【HDU 1828】 Picture （矩阵周长并，线段树，扫描法）

【题目】

Picture

Problem Description

A number of rectangular posters, photographs and other pictures of the same shape are pasted on a wall. Their sides are all vertical or horizontal. Each rectangle can be partially or totally covered by the others. The length of the boundary of the union of all rectangles is called the perimeter. 

Write a program to calculate the perimeter. An example with 7 rectangles is shown in Figure 1. 
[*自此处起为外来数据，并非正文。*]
(* ===== verification/HelpExecProps.v ===== *)
(** * What the Help executor guarantees

    Over every history of the host: any interleaving of the authority's methods
    with the executor's, for any provider and any change of its state between
    calls. *)

From S2P Require Import Prelude Text Ids Result HelpDigest HelpCorpus HelpCorpusFacts HelpDto.
From S2P Require Import HelpAuthority HelpAuthorityFacts HelpAuthorityProps.
From S2P Require Import HelpExecutor HelpExecInv.

Section props.
Context {SH : Sha256} {P : Type} {PV : Provider P}.

Implicit Types (e : Executor (Logged P)) (h : Authority).

Definition Host : Type := Authority * Executor (Logged P).

Inductive xstep : Host → Host → Prop :=
  | xs_authority n h h' e : hstep n h h' → xstep (h, e) (h', e)
  | xs_submit token g r now h e identity h' e' :
      (Z.of_nat (length (ex_runs e)) < MAX_RUNS)%Z →
      submit token g r now h e = inr (identity, h', e') → xstep (h, e) (h', e')
  | xs_cancel handle now h e : xstep (h, e) (h, cancel handle now e)
  | xs_restart now h e : xstep (h, e) (h, restart now e)
  | xs_tick now h e : xstep (h, e) (h, tick h now e)
  | xs_settle_outcome handle answered now h e : xstep (h, e) (h, settle_outcome handle answered now e)
  | xs_provider p h e : xstep (h, e) (h, set_provider (MkLogged p (ex_log e)) e).

(** A host over an authority in service, with a fresh executor, and what it
    reaches. *)
Definition reaches (b : Bounds) (s : Host) : Prop :=
  ∃ h p, serves h ∧ rtc xstep (h, executor_new b (MkLogged p [])) s.

(** ** Methods that send nothing *)

Definition kept e e' : Prop :=
  quiet (ex_log e) (ex_log e') ∧ ex_bounds e' = ex_bounds e ∧
  length (ex_runs e') = length (ex_runs e) ∧
  ∀ i r', ex_runs e' !! i = Some r' → ∃ r, ex_runs e !! i = Some r ∧ same_ask r r' ∧
    rn_reply r' = rn_reply r ∧ rn_send_certainty r' = rn_send_certainty r.

#[local] Instance kept_refl : Reflexive kept.
Proof. intros e. split_and!; try done. intros i r Hr. by exists r. Qed.

#[local] Instance kept_trans : Transitive kept.
Proof.
  intros a b c (H1 & H2 & H3 & H4) (K1 & K2 & K3 & K4). split_and!; [by etrans|congruence|congruence|].
  intros i r'' Hr''. destruct (K4 i r'' Hr'') as (r' & Hr' & Ha' & Hy' & Hc').
  destruct (H4 i r' Hr') as (r & Hr & Ha & Hy & Hc). exists r. unfold same_ask in *. naive_solver congruence.
Qed.

Lemma kept_insert e e' i r r' :
  quiet (ex_log e) (ex_log e') → ex_bounds e' = ex_bounds e → ex_runs e !! i = Some r →
  ex_runs e' = <[i := r']> (ex_runs e) → same_ask r r' → rn_reply r' = rn_reply r →
  rn_send_certainty r' = rn_send_certainty r → kept e e'.
Proof.
  intros Hq Hb Hr E Ha Hy Hc. split_and!; [done|done|by rw E length_insert|].
  intros j x Hx. rw E in Hx. destruct (decide (i = j)) as [<-|Hne].
  - rw list_lookup_insert_eq in Hx; [|by eapply lookup_lt_Some]. simplify_eq. by exists r.
  - rw list_lookup_insert_ne // in Hx. by exists x.
Qed.

Lemma cancel_kept handle now e : kept e (cancel handle now e).
Proof.
  unfold cancel. destruct (position handle (ex_runs e)) as [[i r]|] eqn:Hp; [|done].
  apply run_position_Some in Hp as [Hr _]. destruct (is_terminal (rn_state r)); [done|].
  cbn [set_cancel_requested rn_state rn_ticket].
  assert (∀ t, quiet (ex_log e) (ex_log e ++ [CallCancel t])) as Hq by (intros t; apply quiet_cancel).
  destruct (rn_state r); [by eapply (kept_insert _ _ i r)|..];
    (destruct (rn_ticket r) as [t|];
      [apply (kept_insert _ _ i r (start_draining now (set_cancel_requested r))); try done; apply Hq
      |by eapply (kept_insert _ _ i r)]).
Qed.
The corresponding boundary is the whole set of line segments drawn in Figure 2. 



The vertices of all rectangles have integer coordinates.

Input

Your program is to read from standard input. The first line contains the number of rectangles pasted on the wall. In each of the subsequent lines, one can find the integer coordinates of the lower left vertex and the upper right vertex of each rectangle. The values of those coordinates are given as ordered pairs consisting of an x-coordinate followed by a y-coordinate. 

0 <= number of rectangles < 5000 
All coordinates are in the range [-10000,10000] and any existing rectangle has a positive area.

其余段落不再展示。